General Sheridan soon began to explore some creative uses for his “scouts.” It appears the general helped developed a secret plan to target partisan chief Hanse McNeil during this period. McNeil had become a significant thorn in Sheridan’s side, conducting major raids against the Baltimore and Ohio Railroad. McNeil had been allowed to remain active with his partisan rangers, along with John Mosby, when the Confederate Congress had ordered some of the other partisan ranger units disbanded.

In October 1864, McNeil was shot in the back by one of his own men while leading an attack on a bridge across the North Fork of the Shenandoah River at Mount Jackson. The man who shot McNeil, George Valentine, had lately been chastised by his commander for stealing chickens. Valentine was later identified as a “Jessie Scout” after the shooting of McNeil. The question remains: “Was Valentine a scout at the time of the shooting, infiltrating the unit to kill McNeil, or did he become a Jessie Scout after killing his commander?” The answer may never be known.

Sign Commemorating the Shooting of John Hanson McNeill

A similar operation, led by Arch Rowand, was conducted against Colonel Harry Gilmor on February 4, 1865. Gilmore, who had commanded the 1st and 2nd Maryland Cavalry, had been ordered to Hardy County to strike the Baltimore and Ohio Railroad. Once his headquarters had been discovered at the Randolph House in Moorefield, a raid was quickly planned to capture him. Rowand gathered a party of Jessie Scouts, accompanied by an escort of about two hundred cavalrymen. In the middle of the night, “Gilmor and his cousin, Hoffman, were rudely awakened by armed scouts and escorted back to Winchester.” Gilmor was ultimately taken to Fort Warren in Boston Harbor where he was incarcerated for the remainder of the war.

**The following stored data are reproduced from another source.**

Definition openModal (modal : Target) (config : ModalConfig) : M ModalRef :=
  let* modalId :=
    match cfg_modalId config with
    | Some s => ret s
    | None => getModalId modal
    end in
  match modal with
  | ByComponent c =>
      let* known := gets (λ w, MODAL_REGISTRY w !! modalId) in
      match known with
      | None => register modalId c None
      | Some _ => ret tt
      end
  | ById _ => ret tt
  end ;;;
  let disableClose := default false (cfg_disableClose config) in
  let modalConfig : gmap string value :=
    <["keepMounted" := opt_bool (cfg_keepMounted config)]>
      (<["disableClose" := VBool disableClose]> ∅) in
  let data : gmap string value :=
    <[MODAL_CONFIG_KEY := VObj modalConfig]> (default ∅ (cfg_data config)) in
  modify (set_modalStates <[modalId := open]>) ;;;
  dispatch (actions.open modalId (VObj data)) ;;;
  match cfg_keepMounted config with
  | Some true => dispatch (actions.setFlags modalId {["keepMounted" := VBool true]})
  | _ => ret tt
  end ;;;
  create_deferreds modalId ;;;
  ret (mkRef modalId (cfg_data config) data disableClose).

Module ModalRefM.
(** [set disableClose(value)] *)
Definition set_disableClose (r : ModalRef) (v : bool) : M ModalRef :=
  let currentConfig : gmap string value :=
    match ref_local_data r !! MODAL_CONFIG_KEY with
    | Some (VObj c) => c
    | _ => ∅
    end in
  let updatedData : gmap string value :=
    <[MODAL_CONFIG_KEY := VObj (<["disableClose" := VBool v]> currentConfig)]>
      (ref_local_data r) in
  dispatch (actions.setFlags (ref_modalId r) {["data" := VObj updatedData]}) ;;;
  ret (mkRef (ref_modalId r) (ref_data r) (ref_local_data r) v).

Definition close (r : ModalRef) (result : value) : M unit :=
  let modalId := ref_modalId r in
  let* st := gets (λ w, modalStates w !! modalId) in
  if decide (st = Some closed) then ret tt
  else
    modify (set_modalStates <[modalId := closing]>) ;;;
    resolve_in beforeClosedCallbacks modalId result ;;;
    modify (set_beforeClosedCallbacks (delete modalId)) ;;;
    resolve_in modalCallbacks modalId result ;;;
    modify (set_modalCallbacks (delete modalId)) ;;;
    closeModal (ById modalId) ;;;
    ret tt.

Definition afterOpened (r : ModalRef) : M nat :=
  let* p := gets (λ w, openedCallbacks w !! ref_modalId r) in
  match p with
  | Some q => ret q
  | None => Promise_resolve VUndefined
  end.

Definition afterClosed (r : ModalRef) : M nat :=
  let* p := gets (λ w, closedPromises w !! ref_modalId r) in
  match p with
  | Some q => ret q
  | None => Promise_resolve VUndefined
  end.

Definition beforeClosed (r : ModalRef) : M nat :=
  let* p := gets (λ w, beforeClosedCallbacks w !! ref_modalId r) in
  match p with
  | Some q => ret q
  | None => Promise_resolve VUndefined
  end.

(** [Object.assign(data, newData)], then a fresh [show]. *)
Definition updateData (r : ModalRef) (newData : gmap string value) : M ModalRef :=
  let data := newData ∪ ref_local_data r in
  dispatch (actions.open (ref_modalId r) (VObj data)) ;;;
  ret (mkRef (ref_modalId r) (ref_data r) data (ref_disableClose r)).
(** The sorted arrangement of a list of strings is unique. *)
Lemma sort_strings_nonempty l : l <> [] -> sort_strings l <> [].
Proof. intros H E%length_zero_iff_nil. by rewrite length_sort_strings, length_zero_iff_nil in E. Qed.

Lemma sort_strings_unique l1 l2 : l1 ≡ₚ l2 -> sort_strings l1 = sort_strings l2.
Proof.
  intros H. apply (Sorted_unique String.le); [apply sort_strings_sorted..|].
  by rewrite !sort_strings_perm.
Qed.

Section compact.
Context {A : Type} `{EqDecision A}.

Lemma compact_cons x y (l : list A) :
  compact (x :: y :: l) = if decide (x = y) then compact (y :: l) else x :: compact (y :: l).
Proof. done. Qed.

Lemma elem_of_compact x (l : list A) : x ∈ compact l <-> x ∈ l.
Proof.
  induction l as [|y [|z l] IH]; [done..|].
  rewrite compact_cons. case_decide; subst.
  - rewrite IH, !elem_of_cons. tauto.
  - by rewrite elem_of_cons, IH, (elem_of_cons _ _ y).
Qed.

Lemma compact_head (l : list A) : head (compact l) = head l.
Proof.
  induction l as [|y [|z l] IH]; [done..|].
  rewrite compact_cons. case_decide as E; [|done]. rewrite IH. by rewrite E.
Qed.

Lemma length_compact (l : list A) : length (compact l) <= length l.
Proof.
  induction l as [|y [|z l] IH]; [done..|].
  rewrite compact_cons. case_decide; simpl in *; lia.
Qed.

(** On a sorted list, compaction removes every duplicate. *)
Lemma compact_NoDup (R : relation A) `{!Transitive R, !AntiSymm (=) R} (l : list A) :
  StronglySorted R l -> NoDup (compact l).
Proof.
  induction l as [|y [|z l] IH]; intros HS; [constructor|repeat constructor; set_solver|].
  apply StronglySorted_inv in HS as [HS Hy].
  rewrite compact_cons. case_decide as E; [by apply IH|].
  constructor; [|by apply IH].
  rewrite elem_of_compact. intros Hin.
  apply Forall_cons in Hy as [Hyz _].
  apply StronglySorted_inv in HS as [_ Hz].
  apply elem_of_cons in Hin as [|Hin]; [done|].
  apply E, (anti_symm R); [done|].
  rewrite Forall_forall in Hz. by apply Hz.
Qed.

Lemma compact_sorted (R : relation A) (l : list A) :
  StronglySorted R l -> StronglySorted R (compact l).
Proof.
  induction l as [|y [|z l] IH]; intros HS; [done..|].
  apply StronglySorted_inv in HS as [HS Hy].
  rewrite compact_cons. case_decide as E; [by apply IH|].
  constructor; [by apply IH|]. rewrite Forall_forall in Hy |- *.
  intros x. rewrite elem_of_compact. apply Hy.
Qed.

Lemma compact_id (l : list A) : NoDup l -> compact l = l.
Proof.
  induction l as [|y [|z l] IH]; intros HN; [done..|].
  apply NoDup_cons in HN as [Hy HN].
  rewrite compact_cons. rewrite decide_False by set_solver. by rewrite IH.
Qed.
End compact.

Lemma sort_strings_ssorted l : StronglySorted String.le (sort_strings l).
Proof. apply Sorted_StronglySorted; [apply _|apply sort_strings_sorted]. Qed.

Lemma elem_of_sorted_set x l : x ∈ sorted_set l <-> x ∈ l.
Proof. unfold sorted_set. by rewrite elem_of_compact, elem_of_sort_strings. Qed.

Lemma sorted_set_NoDup l : NoDup (sorted_set l).
Proof. eapply (compact_NoDup String.le), sort_strings_ssorted. Qed.

Lemma sorted_set_ssorted l : StronglySorted String.le (sorted_set l).
Proof. apply compact_sorted, sort_strings_ssorted. Qed.

(** Two sorted duplicate-free lists with the same elements are the same list. *)
Lemma sorted_NoDup_ext (l1 l2 : list string) :
  StronglySorted String.le l1 -> StronglySorted String.le l2 ->
  NoDup l1 -> NoDup l2 -> (forall x, x ∈ l1 <-> x ∈ l2) -> l1 = l2.
Proof.
  intros S1 S2 N1 N2 H. apply (StronglySorted_unique String.le); [done..|].
  by apply NoDup_Permutation.
Qed.

(** [sorted_set] is a canonical form: equal exactly when the sets are equal. *)
Lemma sorted_set_eq l1 l2 :
  sorted_set l1 = sorted_set l2 <-> (forall x, x ∈ l1 <-> x ∈ l2).
Proof.
  split.
  - intros E x. by rewrite <- elem_of_sorted_set, E, elem_of_sorted_set.
  - intros H. apply sorted_NoDup_ext; auto using sorted_set_ssorted, sorted_set_NoDup.
    intros x. by rewrite !elem_of_sorted_set.
Qed.

Lemma length_sorted_set l : length (sorted_set l) <= length l.
Proof. etrans; [apply length_compact|]. by rewrite length_sort_strings. Qed.

(** A list has as many elements as its set exactly when it has no duplicate. *)
Lemma length_sorted_set_NoDup l : length (sorted_set l) = length l <-> NoDup l.
Proof.
  split.
  - intros H. assert (sorted_set l ≡ₚ l) as <-; [|apply sorted_set_NoDup].
    apply submseteq_length_Permutation; [|lia].
    apply NoDup_submseteq; [apply sorted_set_NoDup|]. intros x. apply elem_of_sorted_set.
  - intros H. unfold sorted_set. rewrite compact_id; [apply length_sort_strings|].
    by rewrite sort_strings_perm.
Qed.

(** [slices.SortFunc] is documented as sorting in ascending order of [cmp]
    without being stable: elements that compare equal may come out in any
    order. It is therefore an interface, and every theorem about code that
    calls it holds for each implementation of the interface. *)
Definition cmp_order {A} (cmp : A -> A -> Z) : Prop :=
  (forall x y, cmp x y < 0 <-> 0 < cmp y x)%Z /\
  (forall x y z, cmp x y <= 0 -> cmp y z <= 0 -> cmp x z <= 0)%Z.
Definition ValidateLabel (s : string) : option part_err :=
  if decide (64 < String.length s) then Some ErrLabelTooLong
  else if contains_char "." s then Some ErrLabelDot
  else if contains_any whitespace s then Some ErrLabelWhitespace
  else None.

Fixpoint validate_keys (i : nat) (ks : list string) : option part_err :=
  match ks with
  | [] => None
  | key :: ks' =>
      if decide (key = "") then Some ErrEmptyKey
      else if contains_char "." key then Some (ErrKeyDot i)
      else if contains_any whitespace key then Some (ErrKeyWhitespace i)
      else validate_keys (S i) ks'
  end.

Definition Validate (p : Partition) : option part_err :=
  if decide (length (Keys p) = 0) then Some ErrNoKeys
  else match validate_keys 0 (Keys p) with
       | Some e => Some e
       | None => ValidateLabel (Label p)
       end.

(** The key tuples of a list of partitions. *)
Definition keys_of (ps : list Partition) : list (list string) := Keys <$> ps.

(** ** Identifiers *)

Definition SubjectKey (p : Partition) : string :=
  if decide (length (Keys p) = 0) then "" else String.concat "." (Keys p).

Definition ID (p : Partition) : string :=
  if decide (length (Keys p) = 0) then "" else String.concat "-" (Keys p).

(** The builder loop of [CanonicalID]: per key ["<len>:<key bytes>"], with a
    ['/'] before every key but the first. *)
Fixpoint canonical_loop (i : nat) (ks : list string) : string :=
  match ks with
  | [] => ""
  | k :: ks' =>
      (if decide (0 < i) then "/" else "") +:+
      (pretty (String.length k) +:+ ":" +:+ k) +:+ canonical_loop (S i) ks'
  end.

Definition CanonicalID (p : Partition) : string :=
  if decide (length (Keys p) = 0) then "" else canonical_loop 0 (Keys p).

Inductive set_err :=
| InvalidAt (index : nat) (e : part_err)
| DuplicateAt (index : nat) (cid : string).

Fixpoint validate_from (i : nat) (seen : gset string) (ps : list Partition) : option set_err :=
  match ps with
  | [] => None
  | p :: ps' =>
      match Validate p with
      | Some e => Some (InvalidAt i e)
      | None =>
          let cid := CanonicalID p in
          if decide (cid ∈ seen) then Some (DuplicateAt i cid)
          else validate_from (S i) ({[cid]} ∪ seen) ps'
      end
  end.
Lemma cmp_hash_order : cmp_order cmp_hash.
Proof. unfold cmp_order, cmp_hash. split; intros; repeat case_match; lia. Qed.

Lemma cmp_hash_le a b : cmp_le cmp_hash a b <-> by_hash a b.
Proof. unfold cmp_le, cmp_hash, by_hash. repeat case_match; lia. Qed.

Lemma sorted_lookup_le (ns : list virtualNode) i j a b :
  StronglySorted by_hash ns -> ns !! i = Some a -> ns !! j = Some b -> i <= j -> (hash a <= hash b)%Z.
Proof.
  intros HS. revert i j. induction HS as [|x l HS IH HF]; intros [|i] [|j] Ha Hb Hij; simplify_eq/=;
    try lia; [|by eapply IH; eauto; lia].
  rewrite Forall_lookup in HF. by apply (HF j).
Qed.

Lemma bsearch_spec fuel ns t i j :
  StronglySorted by_hash ns -> j - i <= fuel -> i <= j <= length ns ->
  (forall m n, ns !! m = Some n -> m < i -> (hash n < t)%Z) ->
  (forall m n, ns !! m = Some n -> j <= m -> (t <= hash n)%Z) ->
  let k := bsearch fuel ns t i j in
  k <= length ns /\
  (forall m n, ns !! m = Some n -> m < k -> (hash n < t)%Z) /\
  (forall m n, ns !! m = Some n -> k <= m -> (t <= hash n)%Z).
Proof.
  intros HS. revert i j. induction fuel as [|fuel IH]; intros i j Hf Hij HL HR; cbn [bsearch].
  { assert (i = j) as -> by lia. split_and!; [lia|eauto..]. }
  case_decide as Hlt; [|assert (i = j) as -> by lia; split_and!; [lia|eauto..]].
  pose proof (Nat.div_mod_eq (i + j) 2). pose proof (Nat.mod_upper_bound (i + j) 2).
  set (h := (i + j) `div` 2) in *.
  destruct (lookup_lt_is_Some_2 ns h) as [node Hn]; [lia|]. rewrite Hn.
  destruct (Z.ltb_spec (hash node) t).
  - apply IH; [lia|lia| |done]. intros m n Hm Hmh.
    pose proof (sorted_lookup_le ns m h n node HS Hm Hn). lia.
  - apply IH; [lia|lia|done|]. intros m n Hm Hmh.
    pose proof (sorted_lookup_le ns h m node n HS Hn Hm). lia.
Qed.

Lemma filter_split {A} (P : A -> Prop) `{forall x, Decision (P x)} (l : list A) k :
  (forall m x, l !! m = Some x -> m < k -> ~ P x) ->
  (forall m x, l !! m = Some x -> k <= m -> P x) ->
  filter P l = drop k l.
Proof.
  revert k. induction l as [|a l IH]; intros k HL HR; [by rewrite drop_nil|].
  destruct k as [|k]; simpl.
  - rewrite filter_cons_True by by apply (HR 0). f_equal. rewrite <- (drop_0 l) at 2.
    apply IH; [lia|]. intros m x Hm _. apply (HR (S m)); [done|lia].
  - rewrite filter_cons_False by (apply (HL 0); [done|lia]). apply IH.
    + intros m x Hm Hk. apply (HL (S m)); [done|lia].
    + intros m x Hm Hk. apply (HR (S m)); [done|lia].
Qed.

Lemma search_index_successor ns t :
  StronglySorted by_hash ns -> ns !! search_index ns t = successor hash t ns.
Proof.
  intros HS. unfold search_index, BinarySearch.
  destruct (bsearch_spec (length ns) ns t 0 (length ns)) as (Hk & HL & HR); [done|lia|lia| | |].
  { intros; lia. }
  { intros m n Hm ?. apply lookup_lt_Some in Hm. lia. }
  set (k := bsearch (length ns) ns t 0 (length ns)) in *.
  unfold successor. rewrite (filter_split _ ns k); [| |done].
  2:{ intros m n Hm Hmk. specialize (HL m n Hm Hmk). lia. }
  destruct (ns !! k) as [node|] eqn:En.
  - pose proof (lookup_lt_Some _ _ _ En).
    rewrite bool_decide_false, andb_false_r by lia. rewrite En. by rewrite (drop_S _ _ _ En).
  - apply lookup_ge_None in En as Hge. rewrite drop_ge by done.
    rewrite bool_decide_true by done. simpl. by destruct ns.
Qed.

(** ** Ring construction *)

Record ring_wf (r : Ring) : Prop := {
  wf_sorted : StronglySorted by_hash (nodes r);
  wf_workers : NoDup (workers r);
  wf_index : forall n, n ∈ nodes r -> workers r !! workerIdx n = Some (workerID n);
}.

Lemma elem_of_dedup_workers seen ws w : w ∈ dedup_workers seen ws <-> w ∈ ws /\ w ∉ seen.
Proof.
  revert seen. induction ws as [|x ws IH]; intros seen; simpl; [set_solver|].
  destruct (decide (w = x)) as [->|]; case_decide; rewrite ?elem_of_cons, IH; set_solver.
Qed.

Lemma dedup_workers_NoDup seen ws : NoDup (dedup_workers seen ws).
Proof.
  revert seen. induction ws as [|x ws IH]; intros seen; simpl; [constructor|].
  case_decide; [done|]. constructor; [|done]. rewrite elem_of_dedup_workers. set_solver.
Qed.

Lemma dedup_workers_id seen ws :
  NoDup ws -> (forall w, w ∈ ws -> w ∉ seen) -> dedup_workers seen ws = ws.
Proof.
  revert seen. induction ws as [|x ws IH]; intros seen HN HS; simpl; [done|].
  apply NoDup_cons in HN as [Hx HN]. rewrite decide_False by (apply HS; left).
  f_equal. apply IH; [done|]. intros w Hw. specialize (HS w). set_solver.
Qed.

(** Deduplication commutes with dropping a class of workers. *)
Lemma dedup_workers_filter (P : string -> Prop) `{forall x, Decision (P x)} s1 s2 ws :
  (forall x, P x -> x ∈ s1 <-> x ∈ s2) ->
  dedup_workers s1 (filter P ws) = filter P (dedup_workers s2 ws).
Proof.
  revert s1 s2. induction ws as [|x ws IH]; intros s1 s2 HS; simpl; [done|].
  rewrite filter_cons. case_decide as HP; simpl.
  - destruct (decide (x ∈ s2)) as [Hx|Hx].
    + rewrite decide_True by by apply HS. by apply IH.
    + rewrite decide_False by by rewrite HS. rewrite filter_cons_True by done.
      f_equal. apply IH. set_solver.
  - destruct (decide (x ∈ s2)) as [Hx|Hx]; [by apply IH|].
    rewrite filter_cons_False by done. apply IH. set_solver.
Qed.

Jessie Scouts, under Henry Young’s direction, would continue to operate in Sheridan’s command for the remainder of the war. Sheridan would later note that “there was little that he did not know about the enemy within fifty miles of his base because of the actions of his scouts.” They were to play a major role in the Shenandoah Valley in early 1865 as Sheridan prepared to move against Jubal Early’s Army. This endeavor would culminate in Early’s defeat at the Battle of Waynesboro on March 2, 1865.

Prior to the action at Waynesboro, General Sheridan had been given discretionary orders to join General Grant at Petersburg. To do so Sheridan would need to maneuver around General Lee’s rear and flank. The attraction of joining with Grant’s army was irresistible, though, and when Sheridan reached Charlottesville, he decided he would ride on. Doing so required he inform Grant of his intentions. To accomplish this Sheridan determined he would send messengers through Confederate lines. Several Jessie Scouts were selected to perform this dangerous mission.

Arch Rowand and Jim Campbell were given messages, wrapped in tin foil, which were to be swallowed if they were captured. These two men headed out on horseback with the goal of crossing Confederate lines and notifying General Grant of Sheridan’s intentions. “To insure the message got through two more Jessie Scouts, Dominick Fannin and Frederick Moore, were placed in a row boat and ordered to float downstream to Richmond.” They were to “walk on to Petersburg where they were to enter the Confederate trenches to fight against Grant’s army. They were ordered to desert at the first opportunity and deliver their message to Grant.” Rowand and Campbell would, however, arrive at Grant’s headquarters first.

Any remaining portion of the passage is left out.